------ Study material ------

(** * krylov: the GMRES driver and the restart wrapper

    A shallow embedding of [src/krylov/gmres.py].

    - Scalars and vectors are numpy values.  They are kept abstract in the
      class [Numeric]: the driver only adds, scales, divides, compares and
      takes square roots, and every statement below holds for any such
      kernel.  The comparisons [>], [<=], [<] and [==] are separate boolean
      tests, as they are for floating-point numbers.
    - Applying [A], [M], [Ml] or [Mr] and calling
      [scipy.linalg.solve_triangular] are the observable effects of a run.
      They are recorded, in order, in the trace that every computation
      returns next to its value or its exception (monad [Run]).
    - [Arnoldi], [givens], [Identity] and [Product] are imported by
      [gmres.py] from sibling modules.  [Identity] and [Product] are modelled
      from the specification; the Arnoldi engine and [givens] are taken as
      an interface ([Collaborators]) with the laws the specification gives,
      and instantiated by a Gram-Schmidt engine for the concrete runs. *)

From Stdlib Require Import String.
From Stdlib Require Import List Arith Lia Bool ZArith QArith Qabs Qreduction.
Import ListNotations.
Close Scope Q_scope.

Set Implicit Arguments.

(** ** The numeric kernel (numpy / scipy) *)

Class Numeric : Type := {
  scalar : Type;
  vec : Type;
  (** the literal [0.0] *)
  zero : scalar;
  sadd : scalar -> scalar -> scalar;
  smul : scalar -> scalar -> scalar;
  sdiv : scalar -> scalar -> scalar;
  (** [numpy.sqrt] and [abs] *)
  ssqrt : scalar -> scalar;
  sabs : scalar -> scalar;
  (** [==], [>], [<=], [<] *)
  seqb : scalar -> scalar -> bool;
  sgtb : scalar -> scalar -> bool;
  sleb : scalar -> scalar -> bool;
  sltb : scalar -> scalar -> bool;
  (** [v.shape[0]] *)
  vlen : vec -> nat;
  (** [numpy.zeros_like] *)
  zeros_like : vec -> vec;
  vadd : vec -> vec -> vec;
  vsub : vec -> vec -> vec;
  (** [c * v] and [v / c] *)
  vscale : scalar -> vec -> vec;
  vdiv : vec -> scalar -> vec;
  (** [numpy.Inf] *)
  infinity : scalar;
  (** [scipy.linalg.solve_triangular] *)
  solve_triangular : list (list scalar) -> list scalar -> list scalar;
  (** the one order law used below: [a > b] and [a < b] never both hold *)
  sgtb_sltb : forall a b, sgtb a b = true -> sltb a b = false
}.

(** ** Exceptions, observable events and the [Run] monad *)

(** What a run does to the outside: one entry per application of an
    operator and per triangular solve, in the order they happen. *)
Inductive event : Type :=
| ApplyA
| ApplyM
| ApplyMl
| ApplyMr
| SolveTriangular.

------

*Exercise requirements*
Please reproduce exactly the lines in the listing above from the one containing "and instantiated by" through the one containing "(** [scipy.linalg.solve_triangular] *)", both included, and nothing more.

*Response box*
      and instantiated by a Gram-Schmidt engine for the concrete runs. *)

From Stdlib Require Import String.
From Stdlib Require Import List Arith Lia Bool ZArith QArith Qabs Qreduction.
Import ListNotations.
Close Scope Q_scope.

Set Implicit Arguments.

(** ** The numeric kernel (numpy / scipy) *)

Class Numeric : Type := {
  scalar : Type;
  vec : Type;
  (** the literal [0.0] *)
  zero : scalar;
  sadd : scalar -> scalar -> scalar;
  smul : scalar -> scalar -> scalar;
  sdiv : scalar -> scalar -> scalar;
  (** [numpy.sqrt] and [abs] *)
  ssqrt : scalar -> scalar;
  sabs : scalar -> scalar;
  (** [==], [>], [<=], [<] *)
  seqb : scalar -> scalar -> bool;
  sgtb : scalar -> scalar -> bool;
  sleb : scalar -> scalar -> bool;
  sltb : scalar -> scalar -> bool;
  (** [v.shape[0]] *)
  vlen : vec -> nat;
  (** [numpy.zeros_like] *)
  zeros_like : vec -> vec;
  vadd : vec -> vec -> vec;
  vsub : vec -> vec -> vec;
  (** [c * v] and [v / c] *)
  vscale : scalar -> vec -> vec;
  vdiv : vec -> scalar -> vec;
  (** [numpy.Inf] *)
  infinity : scalar;
  (** [scipy.linalg.solve_triangular] *)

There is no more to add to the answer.